On May 29, 2018, Justice Steve J. Reimnitz dismissed the class action in which the plaintiff was claiming from the defendant, Hydro-Québec, the refund of “administration fees,” which she had qualified as “interest” to be paid in addition to the 5% rate provided in the Interest Act (the IA). In support of her claims, the plaintiff unsuccessfully submitted to the Court numerous arguments.
In regard to the nature of the “administration fees,” the Court decided in favour of the defendant by stating that these fees could not be considered as interest. In particular, the legislator adopted this consumer protection law in order to force the lender to reveal the annual rate contracted by the borrower. This case cannot be classified as a borrower/lender situation, and the plaintiff cannot further find herself in such a situation since her relationship with Hydro-Québec is regulated. The judge was careful in specifying that the interpretation suggested by the plaintiff has nothing to do with the intent of the legislator at the time that the IA was adopted. In fact, this interpretation does not account in any way for the particular context imposed by a regulated contract of a mandatory nature applicable to the defendant. For this sole reason, the Court dismissed the class action.

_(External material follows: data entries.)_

(* ===== verification/Pids.v ===== *)
(** Process numbers: the list of processes that [process] and [relproc] keep. *)
From stdpp Require Import sorting.
From S2P Require Import Prelude Sched Dlist Proc.
Local Open Scope Z_scope.
Local Open Scope kernel_scope.

(** ** Process numbers *)

(** The list of processes with their numbers, in falling order. *)
Record pids (s : sched) (ps : list (ref * Z)) : Prop := {
  pi_ring : ring (nforw s) (nback s) Procq ps.*1;
  pi_pid : Forall (fun a : ref * Z => p_pid <$> procs s !! a.1 = Some a.2) ps;
  pi_sorted : StronglySorted (fun a b : ref * Z => b.2 < a.2) ps
}.

Lemma wp_lnforw p q (Q : ref -> sched -> Prop) s : nforw s !! p = Some q -> Q q s -> wp (lnforw p) Q s.
Proof. intros E HQ. unfold wp, lnforw, kbind. simpl. by rewrite E. Qed.

Lemma wp_lnback p q (Q : ref -> sched -> Prop) s : nback s !! p = Some q -> Q q s -> wp (lnback p) Q s.
Proof. intros E HQ. unfold wp, lnback, kbind. simpl. by rewrite E. Qed.

(** The outcome of the search for the place of a number. *)
Definition place (ps : list (ref * Z)) (pid : Z) (r : option ref) : Prop :=
  match r with
  | Some q => exists l1 l2, ps = l1 ++ l2 /\ q = after Procq l2.*1 /\
      Forall (fun a : ref * Z => pid < a.2) l1 /\ Forall (fun a : ref * Z => a.2 < pid) l2
  | None => pid ∈ ps.*2
  end.

Lemma wp_pid_scan s ps pid : pids s ps -> forall l2 l1 fuel, ps = l1 ++ l2 ->
  Forall (fun a : ref * Z => pid < a.2) l1 -> (length l2 < fuel)%nat ->
  wp (pid_scan fuel (before Procq l1.*1) pid) (fun r s' => s' = s /\ place ps pid r) s.
Proof.
  intros Hp. induction l2 as [|[q n] l2 IH]; intros l1 fuel Hl H1 Hf;
    (destruct fuel as [|fuel]; [simpl in Hf; lia|]); cbn [pid_scan].
  all: pose proof (pi_ring _ _ Hp) as Hring; rewrite Hl, fmap_app in Hring;
    pose proof (ring_at _ _ _ _ _ Hring) as [Hf' _]; apply wp_bind, (wp_lnforw _ _ _ _ Hf').
  - apply wp_ret. split; [done|]. exists l1, []. by split_and!.
  - change (after Procq ((q, n) :: l2).*1) with q. apply ring_notin in Hring.
    destruct (decide (q = Procq)) as [->|_]; [set_solver|].
    pose proof (pi_pid _ _ Hp) as HF. rewrite Hl in HF. apply Forall_app in HF as [_ HF].
    apply Forall_inv in HF. simpl in HF. destruct (procs s !! q) as [x|] eqn:Hx; [|done].
    injection HF as HF. apply wp_bind, (wp_rdp _ _ _ _ Hx). rewrite HF.
    pose proof (pi_sorted _ _ Hp) as HS. rewrite Hl in HS. apply StronglySorted_app in HS as (_ & _ & HS).
    apply StronglySorted_inv in HS as [_ HS].
    destruct (Z.ltb_spec n pid) as [Hlt|Hge].
    + apply wp_ret. split; [done|]. exists l1, ((q, n) :: l2). split_and!; [done|done|done|].
      constructor; [done|]. eapply Forall_impl; [exact HS|]. simpl. lia.
    + destruct (Z.eqb_spec n pid) as [->|Hne].
      * apply wp_ret. split; [done|]. cbn. rewrite Hl, fmap_app. set_solver.
      * pose proof (IH (l1 ++ [(q, n)]) fuel) as IH'. rewrite fmap_app in IH'. cbn [fmap list_fmap fst] in IH'.
        rewrite before_snoc in IH'. apply IH'; [by rewrite <- app_assoc| |simpl in Hf; lia].
        apply Forall_app. split; [done|]. constructor; [simpl; lia|done].
Qed.

(** The numbers are handed out in turn; [nth_pid c k] is the number that comes
    [k] turns after [c]. *)
Definition next_pid (c : Z) : Z := if NPID <=? c + 1 then 2 else c + 1.
Definition nth_pid (c k : Z) : Z := if c + k <? NPID then c + k else c + k - (NPID - 2).

Lemma nth_pid_range c k : 0 <= c < NPID -> 0 <= k < NPID - 2 -> 0 <= nth_pid c k < NPID.
Proof. unfold nth_pid, NPID. intros Hc Hk. destruct (Z.ltb_spec (c + k) 30000); lia. Qed.

Lemma nth_pid_next c k : 0 <= c < NPID -> 0 <= k < NPID - 2 -> next_pid (nth_pid c k) = nth_pid c (k + 1).
Proof.
  unfold next_pid, nth_pid, NPID. intros Hc Hk.
  destruct (Z.ltb_spec (c + k) 30000), (Z.ltb_spec (c + (k + 1)) 30000); destruct (Z.leb_spec 30000 (c + k + 1));
    destruct (Z.leb_spec 30000 (c + k - (30000 - 2) + 1)); lia.
Qed.

Lemma nth_pid_inj c j k : 0 <= c < NPID -> 0 <= j < k -> k < NPID - 2 -> nth_pid c j <> nth_pid c k.
Proof.
  unfold nth_pid, NPID. intros Hc Hj Hk.
  destruct (Z.ltb_spec (c + j) 30000), (Z.ltb_spec (c + k) 30000); lia.
Qed.

(** So many numbers in use take no more turns than that. *)
Lemma turns_bound c k l : 0 <= c < NPID -> Z.of_nat k <= NPID - 2 ->
  (forall j, (j < k)%nat -> nth_pid c (Z.of_nat j) ∈ l) -> (k <= length l)%nat.
Proof.
  intros Hc Hk Hin. set (t := map (fun j => nth_pid c (Z.of_nat j)) (seq 0 k)).
  assert (Ht : length t = k) by (unfold t; by rewrite length_map, length_seq).
  rewrite <- Ht. apply NoDup_incl_length.
  - unfold t. apply NoDup_ListNoDup. apply NoDup_fmap_2_strong; [|apply NoDup_seq].
    intros i j Hi Hj E. apply elem_of_seq in Hi, Hj.
    destruct (decide (i = j)) as [|Hne]; [done|]. exfalso. destruct (decide (i < j)%nat).
    + apply (nth_pid_inj c (Z.of_nat i) (Z.of_nat j)); [done|lia|lia|done].
    + apply (nth_pid_inj c (Z.of_nat j) (Z.of_nat i)); [done|lia|lia|done].
  - intros x Hx. apply in_map_iff in Hx as (j & <- & Hj). apply in_seq in Hj.
    apply list_elem_of_In, Hin. lia.
Qed.

(** [pp] given the number [pid], and nothing else changed but the next number. *)
Record numbered (pp : ref) (pid : Z) (x : PROC) (s s' : sched) : Prop := {
  nu_procs : procs s' = <[pp := set_p_pid pid x]> (procs s);
  nu_cpid : cpid s' = next_pid pid;
  nu_links : (nforw s', nback s', forw s', back s') = (nforw s, nback s, forw s, back s);
  nu_rest : (SELF s', iprocp s', utimer s', quantum s', disflag s') =
    (SELF s, iprocp s, utimer s, quantum s, disflag s)
}.

Lemma wp_pid_take pp s x : procs s !! pp = Some x ->
  wp (pid_take pp) (fun pid s' => pid = cpid s /\ numbered pp pid x s s') s.
Proof.
  intros Hx. unfold pid_take.
  apply wp_bind, wp_gets, wp_bind, (wp_wrp _ _ _ _ _ Hx), wp_bind, wp_modify, wp_bind, wp_gets, wp_bind.
  cbn [cpid set_cpid]. destruct (NPID <=? cpid s + 1) eqn:E.
  - apply wp_modify, wp_ret. split; [done|]. constructor; try done. cbn. unfold next_pid. by rewrite E.
  - apply wp_ret, wp_ret. split; [done|]. constructor; try done. cbn. unfold next_pid. by rewrite E.
Qed.

Lemma pids_numbered pp pid x s s' ps : pids s ps -> pp ∉ ps.*1 -> numbered pp pid x s s' -> pids s' ps.
Proof.
  intros [H1 H2 H3] Hpp [Hp _ Hl _]. injection Hl as Hn Hb _ _. constructor; [by rewrite Hn, Hb| |done].
  apply Forall_forall. intros a Ha. rewrite Forall_forall in H2. rewrite Hp, lookup_insert_ne; [by apply H2|].
  intros ->. apply Hpp. by apply list_elem_of_fmap_2.
Qed.

Lemma numbered_trans pp i j x s1 s2 s3 :
  numbered pp i x s1 s2 -> numbered pp j (set_p_pid i x) s2 s3 -> numbered pp j x s1 s3.
Proof.
  intros [P1 C1 L1 R1] [P2 C2 L2 R2]. constructor; [|done|congruence|congruence].
  by rewrite P2, P1, insert_insert_eq.
Qed.

Lemma wp_pid_next pp c ps : 0 <= c < NPID -> Z.of_nat (length ps) < NPID - 2 ->
  pp <> Procq -> pp ∉ ps.*1 -> forall fuel k s x,
  pids s ps -> procs s !! pp = Some x -> (length ps < size (procs s))%nat ->
  cpid s = nth_pid c (Z.of_nat k) -> (forall j, (j < k)%nat -> nth_pid c (Z.of_nat j) ∈ ps.*2) ->
  (k <= length ps)%nat -> (length ps < fuel + k)%nat ->
  wp (pid_next fuel pp) (fun q s' => exists pid, place ps pid (Some q) /\ 0 <= pid < NPID /\
      numbered pp pid x s s') s.
Proof.
  intros Hc Hlen HpP Hpp. induction fuel as [|fuel IH]; intros k s x Hp Hx Hsz Hcp Htr Hk Hf; [lia|].
  cbn [pid_next]. apply wp_bind. eapply wp_mono; [exact (wp_pid_take pp s x Hx)|].
  intros pid s1 (Epid & Hnu). rewrite Hcp in Epid.
  assert (Hpid : 0 <= pid < NPID) by (rewrite Epid; apply nth_pid_range; [done|lia]).
  pose proof (pids_numbered _ _ _ _ _ _ Hp Hpp Hnu) as Hp1.
  assert (Hx1 : procs s1 !! pp = Some (set_p_pid pid x)) by (rewrite (nu_procs _ _ _ _ _ Hnu); by rewrite lookup_insert_eq).
  assert (Hsz1 : size (procs s1) = size (procs s)).
  { rewrite (nu_procs _ _ _ _ _ Hnu). apply map_size_insert_Some. by exists x. }
  apply wp_bind, wp_gets, wp_bind. eapply wp_mono.
  { apply (wp_pid_scan s1 ps pid Hp1 ps []); [done|constructor|lia]. }
  intros r s2 (-> & Hr). destruct r as [q|].
  - apply wp_ret. by exists pid.
  - cbn in Hr. assert (Htr' : forall j, (j < S k)%nat -> nth_pid c (Z.of_nat j) ∈ ps.*2).
    { intros j Hj. destruct (decide (j = k)) as [->|]; [by rewrite <- Epid|]. apply Htr. lia. }
    assert (Hk' : (S k <= length ps)%nat).
    { rewrite <- (length_fmap snd ps). apply (turns_bound c); [done|lia|done]. }
    eapply wp_mono; [apply (IH (S k) s1 (set_p_pid pid x) Hp1 Hx1); [lia| |done|done|lia]|].
    + rewrite (nu_cpid _ _ _ _ _ Hnu), Epid, nth_pid_next by (done || lia). f_equal. lia.
    + intros q s' (j & Hpl & Hj & Hnu'). exists j. split_and!; [done|lia|lia|]. by eapply numbered_trans.
Qed.

Lemma wp_process_link s ps pp x : pids s ps -> procs s !! pp = Some x -> pp <> Procq -> pp ∉ ps.*1 ->
  (length ps < size (procs s))%nat -> Z.of_nat (length ps) < NPID - 2 -> 0 <= cpid s < NPID ->
  wp (process_link pp) (fun _ s' => exists pid l1 l2, ps = l1 ++ l2 /\ (pid ∉ ps.*2) /\ 0 <= pid < NPID /\
    pids s' (l1 ++ (pp, pid) :: l2) /\ procs s' = <[pp := set_p_pid pid x]> (procs s) /\
    0 <= cpid s' < NPID /\ (forw s', back s', SELF s') = (forw s, back s, SELF s)) s.
Proof.
  intros Hp Hx HpP Hpp Hsz Hlen Hc. unfold process_link. apply wp_bind, wp_gets, wp_bind.
  eapply wp_mono.
  { apply (wp_pid_next pp (cpid s) ps Hc Hlen HpP Hpp _ 0 s x Hp Hx Hsz); [|lia|lia|lia].
    unfold nth_pid. rewrite Z.add_0_r. by rewrite (proj2 (Z.ltb_lt _ _)) by lia. }
  intros q s1 (pid & (l1 & l2 & -> & -> & H1 & H2) & Hpid & Hnu).
  pose proof (pids_numbered _ _ _ _ _ _ Hp Hpp Hnu) as Hp1.
  pose proof (pi_ring _ _ Hp1) as Hring. rewrite fmap_app in Hring, Hpp.
  pose proof (ring_at _ _ _ _ _ Hring) as [_ Hbk].
  set (n := after Procq l2.*1) in *. set (b := before Procq l1.*1) in *.
  assert (Hnp : n <> pp).
  { intros E. pose proof (after_elem Procq l2.*1) as Ha. fold n in Ha. rewrite E in Ha. set_solver. }
  apply wp_bind, wp_modify, wp_bind, (wp_lnback _ b); [exact Hbk|]. apply wp_bind, wp_modify, wp_bind.
  apply (wp_lnback _ b); [cbn; by rewrite lookup_insert_ne|]. apply wp_bind, wp_modify, wp_modify.
  exists pid, l1, l2. split_and!; [done| |lia|lia| |exact (nu_procs _ _ _ _ _ Hnu)|..].
  - rewrite fmap_app. intros [Hi|Hi]%elem_of_app; apply list_elem_of_fmap in Hi as (a & -> & Ha).
    + rewrite Forall_forall in H1. specialize (H1 a Ha). lia.
    + rewrite Forall_forall in H2. specialize (H2 a Ha). lia.
  - constructor; cbn.
    + rewrite fmap_app. cbn. by apply ring_insert.
    + pose proof (pi_pid _ _ Hp1) as [F1 F2]%Forall_app. apply Forall_app. split; [done|]. constructor; [|done].
      simpl. by rewrite (nu_procs _ _ _ _ _ Hnu), lookup_insert_eq.
    + pose proof (pi_sorted _ _ Hp1) as HS. apply StronglySorted_app in HS as (S1 & S2 & S3).
      rewrite Forall_forall in H1, H2. apply StronglySorted_app_2; [|done|].
      * intros a d Ha [->|Hd]%elem_of_cons; [by apply H1|by apply S1].
      * constructor; [done|]. apply Forall_forall. intros d Hd. by apply H2.
  - cbn. rewrite (nu_cpid _ _ _ _ _ Hnu). unfold next_pid, NPID in *. destruct (Z.leb_spec 30000 (pid + 1)); lia.
  - cbn. rewrite (nu_cpid _ _ _ _ _ Hnu). unfold next_pid, NPID in *. destruct (Z.leb_spec 30000 (pid + 1)); lia.
  - cbn. pose proof (nu_links _ _ _ _ _ Hnu) as E1. pose proof (nu_rest _ _ _ _ _ Hnu) as E2. congruence.
Qed.

Lemma wp_relproc s l1 l2 pp n : pids s (l1 ++ (pp, n) :: l2) ->
  wp (relproc pp) (fun _ s' => pids s' (l1 ++ l2) /\ procs s' = delete pp (procs s)) s.
Proof.
  intros [Hr Hp HS]. rewrite fmap_app in Hr. cbn [fmap list_fmap fst] in Hr.
  pose proof (ring_at (nforw s) (nback s) Procq l1.*1 (pp :: l2.*1) Hr) as [_ Hb].
  assert (Hf : nforw s !! pp = Some (after Procq l2.*1)).
  { rewrite cons_middle, app_assoc in Hr. apply ring_at in Hr as [Hf _]. by rewrite before_snoc in Hf. }
  change (after Procq (pp :: l2.*1)) with pp in Hb.
  set (b := before Procq l1.*1) in *. set (f := after Procq l2.*1) in *.
  unfold relproc. apply wp_bind, (wp_lnback _ _ _ _ Hb), wp_bind, (wp_lnforw _ _ _ _ Hf), wp_bind, wp_modify, wp_bind.
  pose proof (ring_notin _ _ _ _ _ _ Hr) as Hpp.
  assert (Hbp : b <> pp) by (intros E; pose proof (before_elem Procq l1.*1) as Hi; fold b in Hi; rewrite E in Hi; set_solver).
  apply (wp_lnforw _ f); [cbn; by rewrite lookup_insert_ne|]. apply wp_bind.
  apply (wp_lnback _ b); [done|]. apply wp_bind, wp_modify, wp_modify. split; [|done].
  constructor.
  - rewrite fmap_app. cbn. by apply (ring_remove _ _ _ _ _ _ Hr).
  - apply Forall_app in Hp as [H1 H2%Forall_cons]. apply Forall_app.
    split; apply Forall_forall; intros a Ha; cbn; rewrite lookup_delete_ne.
    all: try (rewrite Forall_forall in H1; by apply H1). all: try (destruct H2 as [_ H2]; rewrite Forall_forall in H2; by apply H2).
    all: intros E; rewrite E in Hpp; apply (list_elem_of_fmap_2 fst) in Ha; set_solver.
  - apply StronglySorted_app in HS as (S1 & S2 & [S3 _]%StronglySorted_inv).
    apply StronglySorted_app_2; [|done..]. intros a d Ha Hd. apply S1; [done|by right].
Qed.

(** With fewer processes than numbers, [process] comes to an end and gives the
    new process a number that no process has, counting on from the last one and
    from 2 again beyond the limit; the list of processes stays in falling
    order of number, and [relproc] takes the process out of it again. *)
Theorem process_relproc_correct (s : sched) (ps : list (ref * Z)) (pp : ref) (x : PROC)
    (Hp : pids s ps) (Hx : procs s !! pp = Some x) (Hhead : pp <> Procq) (Hnew : pp ∉ ps.*1)
    (Hsize : (length ps < size (procs s))%nat) (Hroom : Z.of_nat (length ps) < NPID - 2) (Hc : 0 <= cpid s < NPID) :
  exists s' pid l1 l2, process_link pp s = Ret tt s' /\ ps = l1 ++ l2 /\ (pid ∉ ps.*2) /\ 0 <= pid < NPID /\
    pids s' (l1 ++ (pp, pid) :: l2) /\ procs s' = <[pp := set_p_pid pid x]> (procs s) /\ 0 <= cpid s' < NPID /\
    exists s'', relproc pp s' = Ret tt s'' /\ pids s'' ps /\ procs s'' = delete pp (procs s).
Proof.
  pose proof (wp_process_link s ps pp x Hp Hx Hhead Hnew Hsize Hroom Hc) as H.
  apply wp_returns in H as ([] & s' & E & pid & l1 & l2 & Hl & Hf & Hr & Hp' & Hprocs & Hc' & _).
  exists s', pid, l1, l2. split; [done|]. split; [done|]. split; [done|]. split; [done|]. split; [done|].
  split; [done|]. split; [done|].
  pose proof (wp_relproc s' l1 l2 pp pid Hp') as H. apply wp_returns in H as ([] & s'' & E'' & Hp'' & Hd).
  exists s''. rewrite Hl. split; [done|]. split; [done|]. rewrite Hd, Hprocs. apply delete_insert_eq.
Qed.

(** Two processes, and the next number the last one there is: the new process
    gets it, and the count goes back to 2. *)
Definition two_procs : sched :=
  Sch ∅ ∅ {[Procq := Pr 1; Pr 1 := Pr 0; Pr 0 := Procq]} {[Procq := Pr 0; Pr 0 := Pr 1; Pr 1 := Procq]}
    {[Procq := Proc 0 0 0 0 0 0 0 0 0 0; Pr 0 := Proc 0 2 1 0 0 0 0 0 0 0; Pr 1 := Proc 29999 2 1 0 0 0 0 0 0 0;
      Pr 2 := Proc 0 2 1 0 0 0 0 0 0 0]}
    (Pr 1) (Pr 0) 29999 0 10 0.

Lemma process_relproc_correct_witness :
  exists s' pid, process_link (Pr 2) two_procs = Ret tt s' /\ (pid ∉ [29999; 0]) /\ cpid s' = 3.
Proof.
  destruct (process_relproc_correct two_procs [(Pr 1, 29999); (Pr 0, 0)] (Pr 2) (Proc 0 2 1 0 0 0 0 0 0 0))
    as (s' & pid & l1 & l2 & E & _ & Hf & _).
  - constructor.
    + split; [vm_compute; done|]. repeat constructor; set_solver.
    + repeat constructor; vm_compute; reflexivity.
    + repeat constructor; vm_compute; reflexivity.
  - reflexivity.
  - done.
  - set_solver.
  - vm_compute. lia.
  - done.
  - done.
  - exists s', pid. split; [exact E|]. split; [exact Hf|].
    assert (E' := E). vm_compute in E'. injection E' as <-. reflexivity.
Defined.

The judge, in obiter, also rendered a decision on all other arguments raised by the plaintiff and formulated several criticisms against her. For example, while the plaintiff was raising the issue of Hydro-Québec’s failure to inform, given the difficulty in obtaining the true information on the rate of paid “administration fees,” the judge noted the absence of prejudice and the failure to respect the obligation to inform oneself. In particular, administration fees billed by Hydro-Québec were lower than the rate authorized by the Régie de l’énergie. The judge also criticized the plaintiff for being the author of her own misfortune. In fact, the plaintiff willfully omitted to pay her bills so that she would be billed for administration fees, “[translation] so as to artificially create a prejudice that she alleges having suffered, and thus, with the goal of fabricating the class action submitted before the Court.”
The last remark should incite our courts to scrutinize more carefully certain class actions that demonstrate, from the authorization stage, an aspect that is artificial and concocted.